Rebalancing increases a portfolio’s returns
The more often you rebalance the greater the benefit. With the 30 components of the Dow, increasing the rebalancing frequency increases both the portfolio’s arithmetic and geometric returns.
Since most momentum studies examine portfolios which filter and rebalance momentum candidates, we would expect to see improvement over a passive benchmark due to rebalancing alone.
- Consider one of the original momentum studies by Jegadeesh and Titman:
Their methodology is actually an equal-weight rebalancing scheme, with the 3 month “holding period”, serving as a 3 month rebalancing period, and a 6 month rebalancing period, a 9 month rebalancing period, and finally a 12 month rebalancing period. The finding that “momentum” is strongest over the shorter period and fades as the holding period grows is not a finding about momentum. It’s exactly what you would expect from random behavior when adjusting portfolio rebalancing frequency. Yes the slope of the momentum curve is much higher, but momentum stocks are also much, much more volatile than dow components.
This turns out to be a hint as why momentum is “found everywhere”. The act of rebalancing which is common to all the studies.
- Note that finance blogger Jesse Livermore got close: momentum failed to work in individual securities but worked in indexes. Recall from Fernholz discussion of EGRs, that portfolios have better logreturns than the weighted average of their components because the cross-correlations reduce the variance of the basket.
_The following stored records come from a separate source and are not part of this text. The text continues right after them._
(** * genemap2-parser: a shallow embedding of [genemap2_parser/script.py]

    The script reads an OMIM genemap2 file, turns every data line into a
    record ([process_line]) and collects the records of all lines
    ([parse_genemap2]).  This development embeds both functions, together
    with the parts of the Python runtime they rely on ([str.strip],
    [str.split], [re.match] on the two phenotype patterns and
    [multiprocessing.Pool.map]), and proves the properties the
    specification states about them. *)

From Stdlib Require Import String Ascii.
From Stdlib Require Import List NArith PeanoNat Bool Lia.
Import ListNotations.

(** ** Text

    A Python [str] is a sequence of Unicode code points. *)

Abbreviation char := N (only parsing).
Abbreviation str := (list N) (only parsing).

(** [u "..."] is the [str] whose code points are the characters of an
    ASCII literal. *)
Definition u (s : string) : str := map N_of_ascii (list_ascii_of_string s).
Arguments u s%_string.

(** Equality of characters. *)
Definition char_eqb (a b : char) : bool := N.eqb a b.

Definition TAB : char := 9%N.
Definition NEWLINE : char := 10%N.
Definition SPACE : char := 32%N.
Definition HASH : char := 35%N.
Definition LPAREN : char := 40%N.
Definition RPAREN : char := 41%N.
Definition COMMA : char := 44%N.
Definition SEMICOLON : char := 59%N.
(** * kube-arangodb: credential reconciliation, client construction and the
      backup download-error handler

    A shallow embedding of

    - package [resources] ([EnsureSecrets] and the [ensure*Secret] family),
    - package [arangod] (the shared transports, the HTTP connection
      configuration, the authentication selection and the client builders),
    - package [backup] ([stateDownloadErrorHandler]).

    The Go functions talk to collaborators that are interfaces or other
    packages (the secret store, [k8sutil] helpers, [crypto/rand], [jwt-go],
    the go-driver constructors, the metrics registry, the clock).  Every such
    call is an operation of the signature [Op]; a Go function becomes a
    program [Prog] over that signature, i.e. the tree of the calls it makes
    and of what it does with each answer.  A handler gives the operations a
    meaning over some world; theorems quantified over the handler hold for
    every behaviour of the collaborators, and [Mem] is one concrete handler
    (an in-memory secret store) on which programs can be evaluated. *)

From Stdlib Require Import ZArith String Ascii.
From stdpp Require Import base option list gmap strings pretty.

Set Warnings "-register-all".
Local Open Scope string_scope.

(** ** Go errors *)

(** The reason carried by a [k8s.io/apimachinery] status error. *)
Inductive StatusReason :=
| StatusReasonNotFound
| StatusReasonAlreadyExists
| StatusReasonOther (reason : string).

(** A non-nil Go [error] value, as far as this code can observe it:
    a status error of the store, a fresh error made by [errors.Errorf] or
    [fmt.Errorf], and the two wrappers of [github.com/pkg/errors].
    The Go [error] interface itself is [option error], [None] being [nil]. *)
Inductive error :=
| StatusError (reason : StatusReason)
| Errorf (msg : string)
| Wrapf (cause : error) (msg : string)
| WithStack (cause : error).

#[global] Instance StatusReason_eq_dec : EqDecision StatusReason.
Proof. solve_decision. Defined.
#[global] Instance error_eq_dec : EqDecision error.
Proof. solve_decision. Defined.

(** [errors.Cause]: strip the wrappers. *)
Fixpoint Cause (e : error) : error :=
  match e with
  | Wrapf c _ => Cause c
  | WithStack c => Cause c
  | _ => e
  end.

(** [apierrors.IsNotFound] and [apierrors.IsAlreadyExists] look at the error
    they are given, without unwrapping. *)
Definition apierrors_IsNotFound (err : option error) : bool :=
  match err with
  | Some (StatusError StatusReasonNotFound) => true
  | _ => false
  end.

Definition apierrors_IsAlreadyExists (err : option error) : bool :=
  match err with
  | Some (StatusError StatusReasonAlreadyExists) => true
  | _ => false
  end.

(** Modelled from the spec: [maskAny], the package-level error mask of
    [resources], [arangod] and [k8sutil], is not under src; it adds context
    to an error and keeps its cause ([errors.WithStack]). *)
Definition maskAny (e : error) : error := WithStack e.

(** Modelled from the spec: [k8sutil.IsNotFound] and
    [k8sutil.IsAlreadyExists] are not under src; they classify an error by the
    reason of its cause, so that a masked store error is still recognised. *)
Definition IsNotFound (err : option error) : bool :=
  apierrors_IsNotFound (Cause <$> err).

Definition IsAlreadyExists (err : option error) : bool :=
  apierrors_IsAlreadyExists (Cause <$> err).
(** * IPTV add-on: catalog, meta and stream handlers, poster resolution
    and the in-memory TTL cache of [addon.js]

  The JavaScript program is embedded shallowly.  JSON records become
  Rocq records; a field that the source reads through optional chaining
  ([?.]) or guards with a truthiness test is an [option]; strings are
  [string]; the module-level cache and its timestamp are threaded
  explicitly through [getData].  Case mapping is modelled on the ASCII
  range (country codes, formats and genre names are ASCII). *)

From Stdlib Require Import String Ascii List ZArith Bool Lia Permutation Sorted.
Import ListNotations.
Local Open Scope string_scope.

(** ** JavaScript string primitives used by the source *)

Module Js.

(** A JSON field that holds a string when it is there: a missing key
    reads as [undefined], and the upstream documents also carry [null]. *)
Inductive value :=
| Undefined
| Null
| Str (s : string).

(** Truthiness: [undefined], [null] and the empty string are falsy. *)
Definition truthy (v : value) : bool :=
  match v with
  | Str s => negb (s =? "")
  | _ => false
  end.

(** [a || b] *)
Definition or (a b : value) : value :=
  if truthy a then a else b.

(** [a || d] where the right operand is a non-empty string literal. *)
Definition orDefault (a : value) (d : string) : string :=
  match a with
  | Str s => if s =? "" then d else s
  | _ => d
  end.

(** [a ?? b]: the right operand replaces [undefined] and [null] only. *)
Definition nullish (a b : value) : value :=
  match a with
  | Undefined | Null => b
  | Str _ => a
  end.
Arithmetic return and geometric return differ by the the amount of variance.
Momentum is really a volatility screen
- Imagine two groups of 50 stocks. The first has an average return of 5% but volatility of 25%. The second has an average return of 10%, but a volatility of 15%. If you let the stocks randomly produce returns for a short period, and then select the 10 best stocks, is your sample more likely to come from the first group or the second?
- Because the first group is more volatile, it is more likely to have extreme losers and winners. Momentum is a gigantic volatility screen, more so than a “momentum” screen. The momentum screen will lean toward picking stocks with higher expected returns. But importantly it will also be filled with high volatility stocks even if they have average or poor returns.
Fading momentum is explainable by geometric return math
Momentum is said to “fade over time” but this is exactly what happens with random returns as “All random compounded returns start out producing returns equivalent to the asset’s arithmetic returns. But with every repetition, the returns will converge toward a geometric return. A portfolio of stocks slows down this degradation of returns toward the geometric return, but it still happens.”
- Note how a portfolio slows down the process of degradation vs single stocks
- We already know momentum screens select high volatility stocks. High volatility stocks will inherently have a large spread between their arithmetic and geometric returns. Therefore, the shape of the momentum return stream over time isn’t really an anomaly at all, but is expected…You don’t need stock “momentum” to explain the results of the study. The rules of the strategy alone create the illusion of momentum, even with random coin flips.
Randomness as the benchmark
Technically, I’m not saying that randomness explains ALL of the momentum effect. It may. I’m saying randomness and rebalancing undoubtedly explain SOME of the findings of these papers. The process of selecting high volatility stocks and rebalancing them frequently produces most of “momentum’s” performance. If researchers compared their results to a random data set, they would see this.